Moi, Frank Mc Court, yankee trop puissant
Un homme élégant, la soixantaine grisonnante, aux faux airs de Laurent Ruquier, fait des bonds sur la Canebière devant la vitrine de la boutique officielle de l’OM. If you are not jumping, your’re not from Marseille ! And now, in French : si tu ne sautes pas, tu n’es pas marseillais ! Good heavens ! (1) Va falloir que je m’entraîne si je veux vraiment devenir « un acteur important de la communauté marseillaise » (2) Je me présente : Mc Court, Frank, le nouveau propriétaire de l’OM. La vente n’est pas encore finalisée mais je mouille le maillot pour séduire la veuve Dreyfus, les actionnaires, les instances du foot français, la presse. Je fais même des courbettes au Mayor. Comment il s’appelle déjà ? The fat man ? Ah oui, Jean-Claude ! Il m’a mis directement à l’aise celui-là. J’ai tout de suite compris que, comme moi, il ne comprenait rien de rien au soccer. « Il va falloir gagner, qu’il m’a dit. Il va falloir mettre des sous ! Et puisque vous en avez, c’est ce que vous ferez. » (3)

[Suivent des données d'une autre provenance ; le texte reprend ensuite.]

(* ===== verification/CodecProofs.v ===== *)
(** * Stored records read back ([store/codec.rs])

    The concrete reader meets the reader's laws; every record reads back as it
    was written; a record that decodes is typed, validated and spelled in one
    way up to the order of its entries. *)

From Stdlib Require Import Permutation.
From stdpp Require Import strings sets.
From S2P Require Import Prelude Constants Alg Crypto ConcreteCrypto Records Cbor ConcreteCbor CborProofs ClientPin Envelope Store Codec.

(** ** The concrete reader *)

Lemma lor_shiftl_add a b k : 0 <= k -> 0 <= b < 2 ^ k -> Z.lor (Z.shiftl a k) b = a * 2 ^ k + b.
Proof.
  intros Hk Hb. rewrite <- (Z.shiftl_mul_pow2 a k) by lia.
  assert (Hz : Z.land (Z.shiftl a k) b = 0).
  { apply Z.bits_inj'. intros i Hi. rewrite Z.land_spec, Z.bits_0.
    destruct (Z.lt_ge_cases i k) as [Hlt|Hge].
    - rewrite Z.shiftl_spec_low by lia. done.
    - destruct (Z.eq_dec b 0) as [->|Hnz]; [by rewrite Z.bits_0, andb_false_r|].
      rewrite (Z.bits_above_log2 b), andb_false_r; [done|lia|].
      apply Z.log2_lt_pow2; [lia|]. apply Z.lt_le_trans with (2 ^ k); [lia|].
      apply Z.pow_le_mono_r; lia. }
  pose proof (Z.add_lor_land (Z.shiftl a k) b). lia.
Qed.

Lemma fold_argument_be raw : bytes_ok raw -> fold_argument raw = be_value raw.
Proof.
  unfold fold_argument, be_value. generalize 0.
  induction raw as [|b raw IH]; intros acc Hr; [done|].
  apply Forall_cons in Hr as [Hb Hr]. cbn [fold_left].
  rewrite (lor_shiftl_add acc b 8) by (unfold is_byte in Hb; lia).
  by apply IH.
Qed.

Lemma head_parts major info : 0 <= info < 32 ->
  Z.shiftr (Z.lor (Z.shiftl major 5) info) 5 = major /\
  Z.land (Z.lor (Z.shiftl major 5) info) 0x1f = info.
Proof.
  intros Hi. rewrite (lor_shiftl_add major info 5) by lia.
  rewrite Z.shiftr_div_pow2 by lia. change 0x1f with (Z.ones 5). rewrite Z.land_ones by lia.
  change (2 ^ 5) with 32. split.
  - rewrite Z.div_add_l, Z.div_small by lia. lia.
  - rewrite Z.add_comm, Z.mod_add, Z.mod_small by lia. done.
Qed.

Lemma long_header major n size info rest :
  24 <= info <= 27 -> Z.to_nat (Z.shiftl 1 (info - 24)) = size -> 0 <= n < 256 ^ Z.of_nat size ->
  header ((Z.lor (Z.shiftl major 5) info :: be_bytes size n) ++ rest) 0 =
  Some (major, n, S size).
Proof.
  intros Hi Hs Hn. unfold header. cbn [app lookup list_lookup].
  destruct (head_parts major info ltac:(lia)) as [-> ->].
  replace (info <=? 23) with false by (symmetry; apply Z.leb_gt; lia).
  replace (info <=? 27) with true by (symmetry; apply Z.leb_le; lia).
  rewrite Hs. unfold get_slice, slice. cbn [length Nat.add]. rewrite length_app, be_bytes_length.
  replace (_ && _) with true by (symmetry; apply andb_true_iff; split; apply Nat.leb_le; lia).
  cbn [drop]. replace (S size - 1)%nat with (length (be_bytes size n)) by (rewrite be_bytes_length; lia).
  rewrite drop_0, take_app_length, fold_argument_be by apply be_bytes_ok.
  by rewrite be_value_bytes.
Qed.

Lemma head_bytes_length major n : (1 <= length (head_bytes major n))%nat.
Proof. unfold head_bytes. repeat case_match; simpl; lia. Qed.

Lemma header_head major n rest : 0 <= n < 2 ^ 64 ->
  header (head_bytes major n ++ rest) 0 = Some (major, n, length (head_bytes major n)).
Proof.
  intros Hn. unfold head_bytes.
  destruct (n <? 24) eqn:E0; [|destruct (n <? 2 ^ 8) eqn:E1; [|destruct (n <? 2 ^ 16) eqn:E2;
    [|destruct (n <? 2 ^ 32) eqn:E3]]]; bool_hyps.
  - unfold header. cbn [app lookup list_lookup].
    destruct (head_parts major n ltac:(lia)) as [-> ->].
    by replace (n <=? 23) with true by (symmetry; apply Z.leb_le; lia).
  - rewrite long_header; [|lia|reflexivity|]; [cbn [length]; by rewrite be_bytes_length|].
    change (256 ^ Z.of_nat 1) with (2 ^ 8). lia.
  - rewrite long_header; [|lia|reflexivity|]; [cbn [length]; by rewrite be_bytes_length|].
    change (256 ^ Z.of_nat 2) with (2 ^ 16). lia.
  - rewrite long_header; [|lia|reflexivity|]; [cbn [length]; by rewrite be_bytes_length|].
    change (256 ^ Z.of_nat 4) with (2 ^ 32). lia.
  - rewrite long_header; [|lia|reflexivity|]; [cbn [length]; by rewrite be_bytes_length|].
    change (256 ^ Z.of_nat 8) with (2 ^ 64). lia.
Qed.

Des sous, j’en manque pas en effet. J’ai 1,2 milliards en poche. De quoi faire tourner les têtes dans cette ville de gagne-petit. Je m’adapte. J’essaye de n’oublier personne dans le plan « com » pour vendre mon « OM Champions Project ». Ça sonne bien, non ? « Sans les supporters, il n’y a pas l’OM tel que l’on connaît. » (2) « Il est très important que le Vélodrome reste accessible : je peux vous le promettre il y aura toujours des places réservées aux ultras. » (4) Milliardaire peut-être, mais au grand cœur ! Tonight we will… Tonight we will burn you out ! (5) Je maîtrise déjà les subtilités du championnat français façon de faire vibrer les fans marseillais. Objectif n°1 : « je veux battre Paris » (6) Straight to the goal ! (7) Dans le Massachusetts où je suis né, on n’a pas froid aux yeux. Alors, go OM ! Go OM ! Paris, Paris, we fuck you ! (8) Subtil, non ?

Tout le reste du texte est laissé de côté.